I really think the smallness of the beetle hobby here in the US can be 100% attributed to the fact that it IS small, and it is practically invisible.

 

I just got in to this stuff. I've only spent not even a month getting in to it. I am an experienced husbandry researcher and can weed through all sorts of websites and information nuggets to find everything I need to maintain and breed just about anything - reptiles, amphibians, other inverts, fish, even exotic mammals. You can find husbandry information, breeders, and communities within the first couple links of a relevant google search. Not with beetles. With beetles, I had problems. I took it as a challenge, but most people would probably find it frustrating and think husbandry techniques are far too young.

 

To top it off, once you find the information, finding a source is difficult. Beetles are not really widely available through common pet vendors across the states, and they aren't even available in specialty shops or at specialty shows - I see tons of inverts at the reptile shows I frequently attend, for instance. Not only do people have to come across the idea of keeping beetles on their own (you can have the idea to research tarantula keeping by seeing a tarantula for sale, but not so for beetles) but should you manage to glean enough scraps to feel prepared to keep one from the bowels of the internet, you are on to the second stretch of the challenge - finding and securing stock.

 

The entry level for beetles is very high when it comes to information finding, and only the people with information will find vendors, and only people who can find vendors eventually enter the hobby. What the beetle hobby needs more than anything here in the US is definetly visibility. It needs to seem way more accessible than it currently does.
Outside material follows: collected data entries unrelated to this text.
(** A world whose clock stands still. *)
Definition still_world : world :=
  World (Conn [] [] []) (replicate 200 x5a) (fun _ => 1700000000000000000) 0 None.

Lemma sendMessage_wire_witness :
  exists random_id,
    eval wire_sendMessage (newTLReader
      (match makeMessagesSendMessageQueryWithOptions (InputPeerUser 7 (-9)) "hi"
               (MkSendOptions 12 true false false) still_world with (Ok q, _) => q | _ => [] end)) =
    Ok (MkSendRequest (InputPeerUser 7 (-9)) (Some 12) "hi" random_id false true false).
Proof.
  pose proof (sendMessage_wire (InputPeerUser 7 (-9)) "hi" (MkSendOptions 12 true false false)
    still_world (built_user 7 (-9) ltac:(vm_compute; intuition congruence) ltac:(vm_compute; intuition congruence))
    eq_refl ltac:(intros n; vm_compute; intuition congruence)) as H.
  destruct H as (r & H & _). exists r. exact H.
Defined.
Things like substrate will follow - after all, things like that already exist outside the US (premade and presupplemented substrates, beetle jellies, etc) but importation won't seem appealing to pet product vendors if the market isn't visible. Same for in-country producers. Information needs to be more available. Forum topics should be viewable by non-members. Beetle vendors could also stand to be more visible in general. I sort of feel like I'm wiggling my way in to a very exclusive club right now, trying to get in to beetle breeding, and a hobby that has the potential to explode definetly shouldn't feel that way.

 

Once I get started on all of this, I do plan to extensively document and make information readily available in easy to understand, effective, accesible ways. I'd love to make a website centered on providing everything that I found lacking while trying to get my foot in the door. Visibilty and ease of access! That's all we really need, and the cute beetle faces will do the rest!